__What to do__. Write out exactly the lines of the entries below, from the first through the line containing "From Stdlib Require Import ZArith Lia.", and nothing beyond them.

__Information provided__.
%%
(* ===== verification/IdrAlloc.v ===== *)
(** * The idr: the search for a free id

    [sub_alloc] finds the least free id from the starting id on in the tree as
    it is, or finds that there is none. *)

From Stdlib Require Import ZArith Lia.
From stdpp Require Import base option gmap list list_numbers.
From S2P Require Import Prelude Idr IdrInv.

Local Open Scope Z_scope.
Local Open Scope kernel_scope.

Module IdrAlloc.
Import Idr IdrInv IdrTree.

Lemma anc_up l j i i' : -1 <= l <= j -> anc l i = anc l i' -> anc j i = anc j i'.
Proof.
  intros Hl He. replace (anc j i) with (Z.shiftr (anc l i) (5 * (j - l))).
  2:{ unfold anc. rewrite Z.shiftr_shiftr by lia. f_equal. lia. }
  rewrite He. unfold anc. rewrite Z.shiftr_shiftr by lia. f_equal. lia.
Qed.

Lemma width_mono l l' : -1 <= l <= l' -> width l <= width l'.
Proof. intros. apply Z.pow_le_mono_r; lia. Qed.

Lemma width_bound L : 0 <= L <= 6 -> width (L - 1) <= 2 ^ 30.
Proof. intros. apply (Z.pow_le_mono_r 2); lia. Qed.

Lemma s32_id i : 0 <= i <= 2 ^ 30 -> s32 i = i.
Proof. intros. apply s32_small. unfold two31. lia. Qed.

(** The layers of the levels from [k] on that lead to [id]. *)
Definition path_ok (A : placement) (L : Z) (pa : path) (k id : Z) : Prop :=
  pa !! L = Some None /\ forall j, k <= j < L -> exists a, pa !! j = Some (Some a) /\ A !! (j, anc j id) = Some a.

Lemma path_ok_next A A' L pa l id id' p :
  path_ok A L pa (l + 1) id -> A ⊆ A' -> 0 <= l < L -> L <= 6 -> A !! (l, anc l id) = Some p -> anc l id' = anc l id ->
  pa_set pa l (Some p) = Some (<[l := Some p]> pa) /\ path_ok A' L (<[l := Some p]> pa) l id'.
Proof.
  intros [Ht Hp] Hsub Hl HL Ha He. unfold pa_set. change MAX_LEVEL with 7. rewrite bool_decide_true by lia.
  split; [done|]. split; [by rewrite lookup_insert_ne by lia|]. intros j Hj. destruct (decide (j = l)) as [->|].
  - exists p. rewrite lookup_insert_eq, He. split; [done|]. by eapply lookup_weaken.
  - destruct (Hp j ltac:(lia)) as (a & H1 & H2). exists a. rewrite lookup_insert_ne by lia. split; [done|].
    rewrite (anc_up l j id' id) by (lia || done). by eapply lookup_weaken.
Qed.

(** ** One round of the loop *)

(** The slot the round finds. *)
Definition slot_of (x : idr_layer) (l id : Z) : Z := find_next_bit (Z.lxor IDR_FULL (bitmap x)) IDR_SIZE (digit l id).
(** The id it goes on with. *)
Definition next_id (l id m : Z) : Z := if m =? digit l id then id else lo (l - 1) (32 * anc l id + m).

Lemma next_id_spec l id m : 0 <= l -> digit l id <= m < 32 ->
  anc (l - 1) (next_id l id m) = 32 * anc l id + m /\ anc l (next_id l id m) = anc l id /\ id <= next_id l id m.
Proof.
  intros Hl Hm. assert (anc (l - 1) (next_id l id m) = 32 * anc l id + m) as H1.
  { unfold next_id. destruct (Z.eqb_spec m (digit l id)) as [->|]; [by rewrite digit_spec|]. apply anc_lo. lia. }
  split_and!; [done| |].
  - rewrite (anc_pred l (next_id _ _ _)), H1 by done. pose proof (digit_range l id). dlia.
  - unfold next_id. destruct (Z.eqb_spec m (digit l id)) as [->|]; [lia|].
    pose proof (lo_anc (l - 1) id ltac:(lia)) as H2. rewrite <- digit_spec in H2 by done.
    pose proof (lo_mono (l - 1) (32 * anc l id + digit l id + 1) (32 * anc l id + m) ltac:(lia) ltac:(lia)). lia.
Qed.

(** Slots that are full are skipped, and only those. *)
Lemma next_id_skip F l id m i : 0 <= l -> digit l id <= m < 32 ->
  (forall k, digit l id <= k < m -> full F (l - 1) (32 * anc l id + k)) -> id <= i < next_id l id m -> i ∈ F.
Proof.
  intros Hl Hm Hf Hi. destruct (next_id_spec l id m Hl Hm) as (H1 & H2 & H3).
  assert (anc l i = anc l id) as Ha.
  { pose proof (anc_mono l id i ltac:(lia) ltac:(lia)). pose proof (anc_mono l i (next_id l id m) ltac:(lia) ltac:(lia)). lia. }
  pose proof (anc_mono (l - 1) id i ltac:(lia) ltac:(lia)) as H4.
  rewrite <- (digit_spec l i), <- (digit_spec l id), Ha in H4 by done. pose proof (digit_range l i).
  assert (digit l i < m) as H5.
  { unfold next_id in Hi. destruct (Z.eqb_spec m (digit l id)); [lia|].
    assert (anc (l - 1) i < 32 * anc l id + m); [|rewrite <- (digit_spec l i), Ha in *; lia].
    assert (~ 32 * anc l id + m <= anc (l - 1) i); [|lia]. intros Hle.
    pose proof (lo_mono (l - 1) _ _ ltac:(lia) Hle). pose proof (lo_anc (l - 1) i ltac:(lia)). lia. }
  apply (Hf (digit l i) ltac:(lia)). rewrite <- digit_spec, Ha by done. done.
Qed.

Lemma loop_found fuel idp sid pa p l id x : mem idp !! p = Some x -> 0 <= l -> slot_of x l id < 32 -> digit l id <= slot_of x l id ->
  0 <= next_id l id (slot_of x l id) < 2 ^ 30 ->
  sub_alloc_loop (S fuel) idp sid pa p l id =
    let id' := next_id l id (slot_of x l id) in
    if l =? 0 then pa ← pa_set pa l (Some p); Some (idp, id', sid, pa)
    else
      r ← make_child idp p (slot_of x l id) l;
      match r with
      | (idp, None) => Some (idp, -1, sid, pa)
      | (idp, Some c) => pa ← pa_set pa l (Some p); sub_alloc_loop fuel idp sid pa c (l - 1) id'
      end.
Proof.
  intros Hx Hl Hm Hn Hid. simpl. rewrite Hx. simpl. rewrite digit_code by done. fold (slot_of x l id).
  pose proof (digit_range l id). rewrite (proj2 (Z.eqb_neq (slot_of x l id) IDR_SIZE)) by (change IDR_SIZE with 32; lia).
  rewrite exchange_code by lia. unfold next_id in *. set (m := slot_of x l id) in *.
  assert ((if m =? digit l id then id else s32 (lo (l - 1) (32 * anc l id + m))) =
    (if m =? digit l id then id else lo (l - 1) (32 * anc l id + m))) as ->.
  { destruct (m =? digit l id); [done|]. apply s32_id. lia. }
  set (id' := if m =? digit l id then _ else _) in *.
  rewrite (u32_small id') by (unfold two32; lia). change MAX_ID_BIT with (2 ^ 31).
  rewrite (proj2 (Z.leb_gt (2 ^ 31) id')), (proj2 (Z.ltb_ge id' 0)) by lia. simpl. done.
Qed.

Lemma loop_fail fuel idp sid pa p l id x : mem idp !! p = Some x -> 0 <= l -> slot_of x l id = 32 ->
  0 <= lo l (anc l id + 1) <= 2 ^ 30 ->
  sub_alloc_loop (S fuel) idp sid pa p l id =
    let id' := lo l (anc l id + 1) in
    v ← pa !! (l + 1);
    match v with
    | None => Some (idp, IDR_NEED_TO_GROW, id', pa)
    | Some p =>
        if anc (l + 1) id =? anc (l + 1) id' then sub_alloc_loop fuel idp sid pa p (l + 1) id'
        else p ← top idp; pa ← pa_set pa (layers idp) None; sub_alloc_loop fuel idp sid pa p (layers idp - 1) id'
    end.
Proof.
  intros Hx Hl Hm Hid. simpl. rewrite Hx. simpl. rewrite digit_code by done. fold (slot_of x l id).
  rewrite Hm. rewrite Z.eqb_refl. change (32 =? IDR_SIZE) with true. simpl.
  rewrite carry_code by lia. replace (l + 1 - 1) with l by lia. rewrite s32_id by done. done.
Qed.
%%
__Result of this exercise__.
(* ===== verification/IdrAlloc.v ===== *)
(** * The idr: the search for a free id

    [sub_alloc] finds the least free id from the starting id on in the tree as
    it is, or finds that there is none. *)

From Stdlib Require Import ZArith Lia.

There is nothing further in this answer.